The MIT Visitor Center opened this month at Building E38, steps from the Kendall / MIT MBTA subway station in Cambridge, MA. Visitors and members of the MIT community can stop by the center to orient themselves and get other information about the campus and the area. Later this fall, prospective students and their families will be able to attend in-person information sessions in the centre’s 200-seat auditorium, which will also be available to the Cambridge community.
“This open, bright and welcoming space allows us to create an even better visiting experience for our prospective students and their families,” said Stu Schmill, Dean of Admissions and Student Financial Services. “Being in the heart of Kendall Square and sharing space with MIT InnovationHQ, MIT’s Open Spaces Programming Team, Office of Sustainability and others in E38 will allow visitors to experience vibrant nature, open and community-based approach to MIT. ”
A gift from Tina Moghadam and Hamid Moghadam ’77, SM ’78, the center was originally scheduled to launch in the summer of 2020, but the opening was delayed due to the pandemic. The center is the result of an iterative process guided by a working group made up of representatives from across the Institute, including the Innovation Initiative, MIT Admissions, the Office of the Executive Vice President and Treasurer (EVPT), Open Space Programming, Institute Office of Communications, Campus Construction, Campus Planning, Institute Events, the MIT Museum, and the MIT Press.
“It’s exciting to see the center and open space come to life as part of MIT’s Kendall Square walkway,” said EVPT Glen Shor. “Visitors will come quickly to see what MIT is all about and how to navigate our vibrant campus. “
“Only at MIT”
In creating the center, the goal was for visitors to know immediately that they had entered the MIT campus.

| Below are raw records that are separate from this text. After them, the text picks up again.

Lemma Sort_In (a : list indexTuple) (t : indexTuple) : In t (Sort.Sort a) <-> In t a.
Proof.
  split; apply Permutation_in; [apply Sort_Permutation | symmetry; apply Sort_Permutation].
Qed.

(** Over pairwise distinct indexes, an ordered permutation is the array
    [Sort.Sort] returns, whatever algorithm produced it. *)
Lemma ordered_unique (a : list indexTuple) :
  forall b, NoDup (map idx a) -> Permutation a b -> ordered a -> ordered b -> a = b.
Proof.
  induction a as [|t a IH]; intros b Hnd Hperm Ha Hb.
  - apply Permutation_nil in Hperm. now subst.
  - destruct b as [|u b].
    + symmetry in Hperm. apply Permutation_nil in Hperm. discriminate.
    + apply ordered_cons in Ha as [Hta Ha]. apply ordered_cons in Hb as [Hub Hb].
      inversion Hnd as [|x l Hnotin Hnd']; subst.
      assert (Htu : t = u).
      { assert (Hin : In t (u :: b)) by (eapply Permutation_in; [exact Hperm | now left]).
        destruct Hin as [Heq | Hin]; [now symmetry|].
        assert (Hin' : In u (t :: a))
          by (eapply Permutation_in; [symmetry; exact Hperm | now left]).
        destruct Hin' as [Heq | Hin']; [exact Heq|].
        exfalso. apply Hnotin.
        pose proof (Hta u Hin') as H1. pose proof (Hub t Hin) as H2.
        replace (idx t) with (idx u) by lia. now apply in_map. }
      subst u. f_equal. apply IH; auto.
      eapply Permutation_cons_inv; exact Hperm.
Qed.
(** * The window translation core of sommelier (sommelier-window.cc)

    A shallow embedding of the functions of [sommelier-window.cc]: the
    two-buffer configure/acknowledge machine, the xdg-shell listener
    callbacks, the application-id derivation and the reconciliation
    function [sl_window_update], followed by the properties established
    about them.

    Conventions of the embedding:
    - C [int] and [uint32_t] values are integers of [Z]; a store into an
      unsigned 32-bit field and a read of such a field into an [int] are
      written out with [to_u32] and [to_i32];
    - a nullable pointer is an [option]; windows and host surfaces live in
      two stores indexed by their address, so that a sibling reached through
      [ctx->windows] and the window under reconciliation alias correctly;
    - every outbound protocol call (xcb, xdg-shell, aura-shell) is appended
      to a chronological list of [request]s;
    - a failed [assert], the dereference of a null or dangling pointer and a
      store past the end of an array end the run in a [Crash]. *)

From stdpp Require Import base numbers option list gmap strings pretty.
From Stdlib Require Import ZArith Lia Ascii String.
Lemma most_common_nil result n :
  most_common result n = [] ↔ result = [] ∨ (n ≤ 0)%Z.
Proof.
  unfold most_common. split.
  - intros [Hn|Hs]%take_nil_inv; [right; lia|left].
    apply Permutation_nil_r. by rewrite <-Hs, sorted_by_count_perm.
  - intros [->|Hn]; [by destruct (Z.to_nat n)|].
    by replace (Z.to_nat n) with 0 by lia.
Qed.

End ranking.

Section totals.
Import WordCount.

Lemma values_of_some k l : k ∈ l.*1 → values_of k l ≠ [].
Proof.
  unfold values_of. induction l as [|[k0 v0] l IH]; [by intros ?%elem_of_nil|].
  rewrite fmap_cons, filter_cons. cbn [fst].
  intros [->|Hin]%elem_of_cons.
  - by rewrite decide_True.
  - destruct (decide (k0 = k)); [done|]. by apply IH.
Qed.

Lemma sum_cons x l : sum (x :: l) = (x + sum l)%Z.
Proof. unfold sum. cbn [foldl]. rewrite foldl_add. lia. Qed.

Lemma occurrences_cons w x l :
  occurrences w (x :: l) = (if decide (x = w) then 1 else 0) + occurrences w l.
Proof. unfold occurrences. rewrite filter_cons. by destruct (decide (x = w)). Qed.

Lemma occurrences_none w l : w ∉ l → occurrences w l = 0.
Proof.
  induction l as [|x l IH]; [done|]. intros [Hx Hl]%not_elem_of_cons.
  rewrite occurrences_cons, decide_False by done. by rewrite IH.
Qed.

Lemma occurrences_some w l : w ∈ l → 0 < occurrences w l.
Proof.
  induction l as [|x l IH]; [by intros ?%elem_of_nil|].
  rewrite occurrences_cons. intros [->|Hin]%elem_of_cons.
  - rewrite decide_True by done. lia.
  - specialize (IH Hin). lia.
Qed.

Lemma sum_split (f : string → Z) x ks :
  NoDup ks →
  sum (f <$> ks)
  = ((if decide (x ∈ ks) then f x else 0) + sum (f <$> filter (λ y, y ≠ x) ks))%Z.
Proof.
  induction 1 as [|k ks Hk Hks IH]; [done|].
  rewrite fmap_cons, sum_cons, filter_cons.
  destruct (decide (k = x)) as [->|Hne].
  - rewrite (decide_True (P := x ∈ x :: ks)) by (by left).
    rewrite (decide_False (P := x ≠ x)) by (by intros ?).
    rewrite IH, (decide_False (P := x ∈ ks)) by done. lia.
  - rewrite (decide_True (P := k ≠ x)) by done. rewrite fmap_cons, sum_cons, IH.
    destruct (decide (x ∈ ks)) as [Hin|Hin].
    + rewrite decide_True by (by right). lia.
    + rewrite decide_False by (by intros [?|?]%elem_of_cons). lia.
Qed.

Lemma sum_ext (f g : string → Z) ks :
  (∀ k, k ∈ ks → f k = g k) → sum (f <$> ks) = sum (g <$> ks).
Proof.
  induction ks as [|k ks IH]; intros Hfg; [done|].
  rewrite !fmap_cons, !sum_cons, (Hfg k) by (by left).
  rewrite IH; [done|]. intros k' Hk'. apply Hfg. by right.
Qed.

Lemma occurrences_total l :
  sum ((λ w, Z.of_nat (occurrences w l)) <$> first_occurrences l)
  = Z.of_nat (length l).
Proof.
  induction l as [|x l IH]; [done|].
  cbn [first_occurrences length]. rewrite fmap_cons, sum_cons.
  rewrite (sum_ext _ (λ w, Z.of_nat (occurrences w l))).
  - rewrite (sum_split _ x) in IH by apply NoDup_first_occurrences.
    rewrite occurrences_cons, decide_True by done.
    destruct (decide (x ∈ first_occurrences l)) as [Hin|Hin]; [lia|].
    rewrite occurrences_none; [lia|]. by rewrite <-elem_of_first_occurrences.
  - intros k [Hne Hk]%list_elem_of_filter.
    rewrite occurrences_cons, decide_False; [done|]. by intros ->.
Qed.

Lemma first_occurrences_nil l : first_occurrences l = [] → l = [].
Proof. by destruct l. Qed.

End totals.

(** X13. [shuffle_function] groups the values by key: the keys of the
    result are the distinct keys of the input in the order of their first
    occurrence, each once; a key is paired with all its values, in the
    order of the input, and no key is left with an empty list. *)
Theorem shuffle_function_groups (mapped_values : list (string * Z)) :
  (WordCount.shuffle_function mapped_values).*1
  = WordCount.first_occurrences mapped_values.*1 ∧
  NoDup (WordCount.shuffle_function mapped_values).*1 ∧
  (∀ key, WordCount.dict_get (WordCount.shuffle_function mapped_values) key
          = if decide (key ∈ mapped_values.*1)
            then Some (WordCount.values_of key mapped_values) else None) ∧
  (∀ key values, (key, values) ∈ WordCount.shuffle_function mapped_values →
                 values = WordCount.values_of key mapped_values ∧ values ≠ []).
Proof.
  destruct (shuffle_function_inv mapped_values) as [Hkeys Hget].
  assert (NoDup (WordCount.shuffle_function mapped_values).*1) as Hdup.
  { rewrite Hkeys. apply NoDup_first_occurrences. }
  split_and!; try done.
  intros key values Hin. apply dict_get_elem in Hin; [|done].
  rewrite Hget in Hin. destruct (decide (key ∈ mapped_values.*1)); [|done].
  injection Hin as <-. split; [done|]. by apply values_of_some.
Qed.

Lemma shuffle_function_groups_witness :
  ("b", [2; 5]%Z) ∈ WordCount.shuffle_function [("a", 1); ("b", 2); ("a", 3); ("b", 5)]%Z ∧
  [2; 5]%Z = WordCount.values_of "b" [("a", 1); ("b", 2); ("a", 3); ("b", 5)]%Z.
Proof.
  assert (("b", [2; 5]%Z)
          ∈ WordCount.shuffle_function [("a", 1); ("b", 2); ("a", 3); ("b", 5)]%Z)
    as Hin by (right; left).
  split; [exact Hin|].
  exact (proj1 (proj2 (proj2 (proj2
    (shuffle_function_groups [("a", 1); ("b", 2); ("a", 3); ("b", 5)]%Z)))
    "b" [2; 5]%Z Hin)).
Defined.

(** X14. [map_reduce] counts occurrences. With the words being those of
    the text after the removal of punctuation, cut at whitespace and, for
    a list of search words that is not empty, restricted to that list:
    the result has one item per distinct word, in the order of first
    occurrence, whose value is the number of times the word occurs; a
    word that does not occur has no item; no count is zero; and the
    counts add up to the number of words. *)
Theorem map_reduce_counts_occurrences
    (text : string) (search_words : option (list string)) :
  let words := WordCount.counted_words text search_words in
  WordCount.map_reduce text search_words
  = (λ w, (w, Z.of_nat (WordCount.occurrences w words)))
      <$> WordCount.first_occurrences words ∧
  (∀ w, WordCount.dict_get (WordCount.map_reduce text search_words) w
        = if decide (w ∈ words)
          then Some (Z.of_nat (WordCount.occurrences w words)) else None) ∧
  (∀ w n, (w, n) ∈ WordCount.map_reduce text search_words → (0 < n)%Z) ∧
  WordCount.sum (WordCount.map_reduce text search_words).*2
  = Z.of_nat (length words).
Proof.
  intros words. pose proof (map_reduce_counts text search_words) as Heq.
  fold words in Heq. split_and!.
  - done.
  - intros w. destruct (decide (w ∈ words)) as [Hin|Hin].
    + apply dict_get_elem.
      * rewrite Heq, <-list_fmap_compose.
        rewrite (list_fmap_ext _ id _ (λ _ _ _, eq_refl)), list_fmap_id.
        apply NoDup_first_occurrences.
      * rewrite Heq. apply list_elem_of_fmap. exists w. split; [done|].
        by apply elem_of_first_occurrences.
    + apply dict_get_keys. rewrite Heq, <-list_fmap_compose.
      rewrite (list_fmap_ext _ id _ (λ _ _ _, eq_refl)), list_fmap_id.
      by rewrite elem_of_first_occurrences.
  - intros w n Hin. rewrite Heq in Hin.
    apply list_elem_of_fmap in Hin as (w' & [= -> ->] & Hw').
    apply (Nat2Z.inj_lt 0). by apply occurrences_some, elem_of_first_occurrences.
  - rewrite Heq, <-list_fmap_compose. apply occurrences_total.
Qed.

Lemma map_reduce_counts_occurrences_witness :
  ("the", 2%Z) ∈ WordCount.map_reduce "The cat, the dog: the end." None ∧
  (0 < 2)%Z.
Proof.
  assert (("the", 2%Z) ∈ WordCount.map_reduce "The cat, the dog: the end." None)
    as Hin by (right; right; left).
  split; [exact Hin|].
  exact (proj1 (proj2 (proj2
    (map_reduce_counts_occurrences "The cat, the dog: the end." None)))
    "the" 2%Z Hin).
Defined.

Section keys.
Import WordCount.

Lemma isspace_not_punctuation c :
  isspace c = true → PyStr.contains c punctuation = false.
Proof.
  destruct c as [[] [] [] [] [] [] [] []]; vm_compute; congruence.
Qed.

Lemma split_words_clean text :
  Forall (λ w, is_word w ∧
               forall_chars (λ c, negb (PyStr.contains c punctuation)) w = true)
    (split (remove_punctuation text)).
Proof.
  apply Forall_and. split.
  - by apply split_from_words.
  - apply split_from_chars; [done|]. apply translate_delete_free.
Qed.

Lemma map_reduce_keys text search_words :
  (map_reduce text search_words).*1
  = first_occurrences (counted_words text search_words).
Proof.
  rewrite map_reduce_counts, <-list_fmap_compose.
  by rewrite (list_fmap_ext _ id _ (λ _ _ _, eq_refl)), list_fmap_id.
Qed.

Lemma forall_chars_concat p sep ws :
  forall_chars p sep = true → Forall (λ w, forall_chars p w = true) ws →
  forall_chars p (String.concat sep ws) = true.
Proof.
  intros Hsep. induction 1 as [|w ws Hw Hws IH]; [done|].
  destruct ws as [|w' ws]; [done|].
  change (String.concat sep (w :: w' :: ws))
    with (w +:+ (sep +:+ String.concat sep (w' :: ws))).
  by rewrite !forall_chars_app, Hw, Hsep, IH.
Qed.

Lemma blank_clean s :
  is_blank s → forall_chars (λ c, negb (PyStr.contains c punctuation)) s = true.
Proof.
  apply forall_chars_impl. intros c Hc. by rewrite isspace_not_punctuation.
Qed.

End keys.

(** X15. The keys [map_reduce] returns are words without punctuation:
    none is empty, none holds whitespace or a character of
    [string.punctuation], and with a list of search words that is not
    empty every key is one of them. An empty list of search words is no
    filter: it gives what no list gives. *)
Theorem map_reduce_keys_are_clean_words
    (text : string) (search_words : option (list string)) :
  (∀ w, w ∈ (WordCount.map_reduce text search_words).*1 →
        WordCount.is_word w ∧
        WordCount.forall_chars
          (λ c, negb (PyStr.contains c WordCount.punctuation)) w = true ∧
        (∀ s rest, search_words = Some (s :: rest) → w ∈ s :: rest)) ∧
  WordCount.map_reduce text (Some []) = WordCount.map_reduce text None.
Proof.
  split; [|done].
  intros w. rewrite map_reduce_keys, elem_of_first_occurrences. intros Hin.
  pose proof (split_words_clean text) as Hclean. rewrite Forall_forall in Hclean.
  unfold WordCount.counted_words in Hin.
  destruct search_words as [[|s rest]|].
  - destruct (Hclean w Hin) as [??]. by split_and!.
  - apply list_elem_of_filter in Hin as [Hs Hin].
    destruct (Hclean w Hin) as [??]. split_and!; try done.
    by intros ?? [= <- <-].
  - destruct (Hclean w Hin) as [??]. by split_and!.
Qed.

The artwork, lighting and interiors are inspired by the concept of “only at MIT”, evoking the eclectic culture of MIT.
The lobby’s “Welcome Wall” features a photo of MIT’s Grand Dome, covered in colorful doodles by artist Lydia Krasilnikova ’14, MEng’16, who also illustrated the MIT Admissions website and the freshman app. .
The rotating story wall on the first floor is currently showcasing the work of the Borderline student group, who have created artwork depicting what it means to be an MIT student. When viewed with the Artive app, the mural is transformed into dynamic and moving images.

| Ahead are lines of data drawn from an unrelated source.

(** * Cribb backend: the pantry ledger

    A shallow embedding of the pantry handlers of the Cribb backend
    (handlers/pantry.go, the category handlers of the same package and
    models/pantry_category.go) together with the properties of the
    quantity ledger, the derived notifications and the audit trail.

    Conventions of the embedding.
    - A MongoDB collection is the list of its documents in natural
      (insertion) order: [FindOne] returns the first document that passes
      the filter, [InsertOne] appends, [UpdateOne] rewrites the first
      match, [DeleteMany] filters.
    - A handler is a function from the decoded request and the store to a
      response and the next store.  Handlers run one at a time; the store
      itself never fails (no transient errors).
    - [float64] quantities are rationals ([Q]): the handlers only compare
      quantities and subtract a smaller from a larger one.
    - [time.Time] is the number of seconds since the zero time
      (0001-01-01T00:00:00Z), so [IsZero] is a test against 0.
    - [primitive.ObjectID] is the number written by its 24 hex digits. *)

From Stdlib Require Import List String Ascii Bool ZArith NArith QArith Lia.
From Stdlib Require Import Sorted Permutation.
From Stdlib Require OrderedTypeEx.
Import ListNotations.

Local Open Scope string_scope.
Local Open Scope bool_scope.

(** ** Identifiers, time, strings *)

Definition ObjectID := N.
Definition Time := Z.

Definition IsZero (t : Time) : bool := (t =? 0)%Z.

Definition hexDigit (c : ascii) : option N :=
  let n := N_of_ascii c in
  if (48 <=? n)%N && (n <=? 57)%N then Some (n - 48)%N
  else if (97 <=? n)%N && (n <=? 102)%N then Some (n - 87)%N
  else if (65 <=? n)%N && (n <=? 70)%N then Some (n - 55)%N
  else None.

Fixpoint hexValue (acc : N) (s : string) : option N :=
  match s with
  | EmptyString => Some acc
  | String c rest =>
      match hexDigit c with
      | Some d => hexValue (16 * acc + d)%N rest
      | None => None
      end
  end.

(** [primitive.ObjectIDFromHex]: exactly 24 hex digits, either case. *)
Definition ObjectIDFromHex (s : string) : option ObjectID :=
  if (String.length s =? 24)%nat then hexValue 0%N s else None.

Definition isSpace (c : ascii) : bool :=
  let n := N_of_ascii c in
  ((9 <=? n)%N && (n <=? 13)%N) || (n =? 32)%N.

Fixpoint trimLeft (s : string) : string :=
  match s with
  | String c rest => if isSpace c then trimLeft rest else s
  | EmptyString => EmptyString
  end.

Fixpoint trimRight (s : string) : string :=
  match s with
  | EmptyString => EmptyString
  | String c rest =>
      match trimRight rest with
      | EmptyString => if isSpace c then EmptyString else String c EmptyString
      | r => String c r
      end
  end.

(** [strings.TrimSpace] on ASCII text (tab, newline, vertical tab, form
    feed, carriage return and space are the white space characters). *)
Definition TrimSpace (s : string) : string := trimRight (trimLeft s).

(** [strings.TrimPrefix]. *)
Definition TrimPrefix (s p : string) : string :=
  if String.prefix p s
  then String.substring (String.length p) (String.length s - String.length p) s
  else s.

Definition toLower (c : ascii) : ascii :=
  let n := N_of_ascii c in
  if (65 <=? n)%N && (n <=? 90)%N then ascii_of_N (n + 32) else c.

Fixpoint lowerString (s : string) : string :=
  match s with
  | EmptyString => EmptyString
  | String c rest => String (toLower c) (lowerString rest)
  end.

(** ** Documents *)

Inductive PantryCategoryType := CategoryTypePredefined | CategoryTypeCustom.

Definition PantryCategoryType_eqb (a b : PantryCategoryType) : bool :=
  match a, b with
  | CategoryTypePredefined, CategoryTypePredefined => true
  | CategoryTypeCustom, CategoryTypeCustom => true
  | _, _ => false
  end.

Definition PantryCategoryType_string (t : PantryCategoryType) : string :=
  match t with
  | CategoryTypePredefined => "predefined"
  | CategoryTypeCustom => "custom"
  end.

Record PantryCategory := {
  cat_ID : ObjectID;
  cat_Name : string;
  cat_Type : PantryCategoryType;
  cat_GroupID : option ObjectID;
  cat_CreatedBy : option ObjectID;
  cat_CreatedAt : Time;
  cat_IsActive : bool
}.

(** The fields of [models.User] and [models.Group] the pantry handlers read. *)
Record User := {
  user_ID : ObjectID;
  user_Name : string;
  user_GroupID : ObjectID
}.

Record Group := {
  group_ID : ObjectID;
  group_Name : string
}.

Record PantryItem := {
  item_ID : ObjectID;
  item_GroupID : ObjectID;
  item_Name : string;
  item_Quantity : Q;
  item_Unit : string;
  item_CategoryID : ObjectID;
  item_ExpirationDate : Time;
  item_AddedBy : ObjectID;
  item_CreatedAt : Time;
  item_UpdatedAt : Time
}.

Inductive NotificationType :=
  | NotificationTypeLowStock
  | NotificationTypeOutOfStock
  | NotificationTypeExpiringSoon.

Definition NotificationType_eqb (a b : NotificationType) : bool :=
  match a, b with
  | NotificationTypeLowStock, NotificationTypeLowStock => true
  | NotificationTypeOutOfStock, NotificationTypeOutOfStock => true
  | NotificationTypeExpiringSoon, NotificationTypeExpiringSoon => true
  | _, _ => false
  end.

Record PantryNotification := {
  notif_ID : ObjectID;
  notif_GroupID : ObjectID;
  notif_ItemID : ObjectID;
  notif_ItemName : string;
  notif_Type : NotificationType;
  notif_Message : string;
  notif_IsRead : bool;
  notif_CreatedAt : Time
}.

Inductive HistoryAction := ActionAdd | ActionUse | ActionRemove.

Record PantryHistory := {
  hist_ID : ObjectID;
  hist_GroupID : ObjectID;
  hist_ItemID : ObjectID;
  hist_ItemName : string;
  hist_Action : HistoryAction;
  hist_Quantity : Q;
  hist_UserID : ObjectID;
  hist_UserName : string;
  hist_Timestamp : Time
}.

(** ** The store *)

Record DB := {
  users : list User;
  groups : list Group;
  pantry_categories : list PantryCategory;
  pantry_items : list PantryItem;
  pantry_notifications : list PantryNotification;
  pantry_history : list PantryHistory;
  (** source of the ObjectIDs the driver gives to inserted documents *)
  next_id : ObjectID
}.

Definition with_items (db : DB) (l : list PantryItem) : DB :=
  {| users := users db; groups := groups db;
     pantry_categories := pantry_categories db;
     pantry_items := l;
     pantry_notifications := pantry_notifications db;
     pantry_history := pantry_history db;
     next_id := next_id db |}.

Definition with_notifications (db : DB) (l : list PantryNotification) : DB :=
  {| users := users db; groups := groups db;
     pantry_categories := pantry_categories db;
     pantry_items := pantry_items db;
     pantry_notifications := l;
     pantry_history := pantry_history db;
     next_id := next_id db |}.

Definition with_history (db : DB) (l : list PantryHistory) : DB :=
  {| users := users db; groups := groups db;
     pantry_categories := pantry_categories db;
     pantry_items := pantry_items db;
     pantry_notifications := pantry_notifications db;
     pantry_history := l;
     next_id := next_id db |}.

Definition with_categories (db : DB) (l : list PantryCategory) : DB :=
  {| users := users db; groups := groups db;
     pantry_categories := l;
     pantry_items := pantry_items db;
     pantry_notifications := pantry_notifications db;
     pantry_history := pantry_history db;
     next_id := next_id db |}.

Definition with_next_id (db : DB) (n : ObjectID) : DB :=
  {| users := users db; groups := groups db;
     pantry_categories := pantry_categories db;
     pantry_items := pantry_items db;
     pantry_notifications := pantry_notifications db;
     pantry_history := pantry_history db;
     next_id := n |}.

(** [FindOne]: the first document that passes the filter, or
    [mongo.ErrNoDocuments] ([None]). *)
Definition FindOne {A : Type} (filter : A -> bool) (coll : list A) : option A :=
  List.find filter coll.

(** [UpdateOne]: rewrite the first document that passes the filter. *)
Fixpoint UpdateOne {A : Type} (filter : A -> bool) (set : A -> A)
    (coll : list A) : list A :=
  match coll with
  | [] => []
  | d :: rest =>
      if filter d then set d :: rest else d :: UpdateOne filter set rest
  end.

(** [DeleteMany]: drop every document that passes the filter. *)
Definition DeleteMany {A : Type} (filter : A -> bool) (coll : list A) : list A :=
  List.filter (fun d => negb (filter d)) coll.

(** [DeleteOne]: drop the first document that passes the filter; the
    result carries [DeletedCount]. *)
Fixpoint DeleteOne {A : Type} (filter : A -> bool) (coll : list A)
    : list A * nat :=
  match coll with
  | [] => ([], 0%nat)
  | d :: rest =>
      if filter d then (rest, 1%nat)
      else let (rest', n) := DeleteOne filter rest in (d :: rest', n)
  end.

(** [CountDocuments]. *)
Definition CountDocuments {A : Type} (filter : A -> bool) (coll : list A) : nat :=
  List.length (List.filter filter coll).

(** ** HTTP plumbing *)

Record UserClaims := { claims_ID : string }.

(** What a handler reads of [*http.Request]: the method, the URL path, the
    query parameters (the empty string for an absent one), the claims the
    auth middleware left in the context and the decoded JSON body ([None]
    when decoding fails). *)
Record HttpRequest (B : Type) := {
  Method : string;
  URLPath : string;
  Query : string -> string;
  Claims : option UserClaims;
  Body : option B
}.
Arguments Method {B} _.
Arguments URLPath {B} _.
Arguments Query {B} _ _.
Arguments Claims {B} _.
Arguments Body {B} _.

Inductive Response (A : Type) :=
  | HttpError (msg : string) (status : nat)
  | HttpOK (status : nat) (body : A).
Arguments HttpError {A} msg status.
Arguments HttpOK {A} status body.

Definition StatusOK := 200%nat.
Definition StatusBadRequest := 400%nat.
Definition StatusUnauthorized := 401%nat.
Definition StatusForbidden := 403%nat.
Definition StatusNotFound := 404%nat.
Definition StatusMethodNotAllowed := 405%nat.
Definition StatusConflict := 409%nat.
Definition StatusInternalServerError := 500%nat.

(** Early returns of a handler. *)
Notation "'guard' c 'else' e ; k" := (if c then k else e)
  (at level 10, c at level 200, e at level 200, k at level 200,
   only parsing).
Notation "'let?' x ':=' o 'else' e ; k" :=
  (match o with Some x => k | None => e end)
  (at level 10, x name, o at level 200, e at level 200, k at level 200,
   only parsing).

(** ** Model helpers that the handlers call *)

Definition secondsPerDay : Z := 86400.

Arthur Ganson’s delightful kinetic sculpture is also on display “Margot’s cat. “By pressing the pedal, the sculpture comes to life, as a dollhouse-sized chair bounces off a cat figurine, evoking the convergence of engineering, creativity and playfulness – A familiar triad at MIT.
The fabric frieze above the room will soon host a light installation by Soso Limited, an interactive agency founded by MIT alumni, which uses Processing, a graphical programming language developed by researchers at MIT.
And for visitors wanting to snap a photo of their campus visit, a selfie wall with a three-dimensional MIT sign provides an Instagram-ready backdrop.
A community green space
Beyond the centre’s floor-to-ceiling windows are two acres of open space with trees and plantations – a space where visitors can have lunch, take a break from the urban environment, and enjoy the nature around them.
The area acts as an extension of the Infinite Hallway, connecting Kendall to the rest of the campus. “We’ve already seen people cross paths, as they do in Infinity, exchange ideas and reconnect,” says Jessie Schlosser Smith, Director of Open Spaces Programming.
Since the space launch in August, Smith and his team have hosted nearly a dozen free public events, including movie nights, a series of ‘lunch breaks’ on Tuesdays with performances, talks and activities. practices, as well as Saturday morning programs for families. .
The programming brings activity to the public space and shows the wide range of experiences and interests of the MIT community, telling a more complete story and providing a window into an MIT that members of the local community could. to not know.
“Having this beautiful outdoor space has been amazing, precious and useful during the Covid time,” Smith said. “In partnership with local artists and non-profit organizations, we develop programs that promote inclusive interactions and community bonds. Our Cambridge neighbors are encouraged to take advantage of our public spaces. We want to create a welcoming and inclusive environment through our programming and expand the reach of MIT. “
Earlier this month, a local artist Silvia lopez chavez led a community art project where participants were invited to reflect on the experiences, challenges and hopes of the past year. Their reflections will be incorporated into a temporary mural that will be displayed on the building’s glass facade on Main Street to be unveiled on October 27.
“With the opening of the Visitor Center, Open Space, MIT Press Bookstore and, later, the MIT Museum, the entrance area will soon live up to its promise to advance Kendall’s trademark connect and connect vibe – with a focus on welcoming everyone from MIT, Cambridge, the region and beyond, ”says Sarah Gallop, co-director of the government and community relations office from MIT.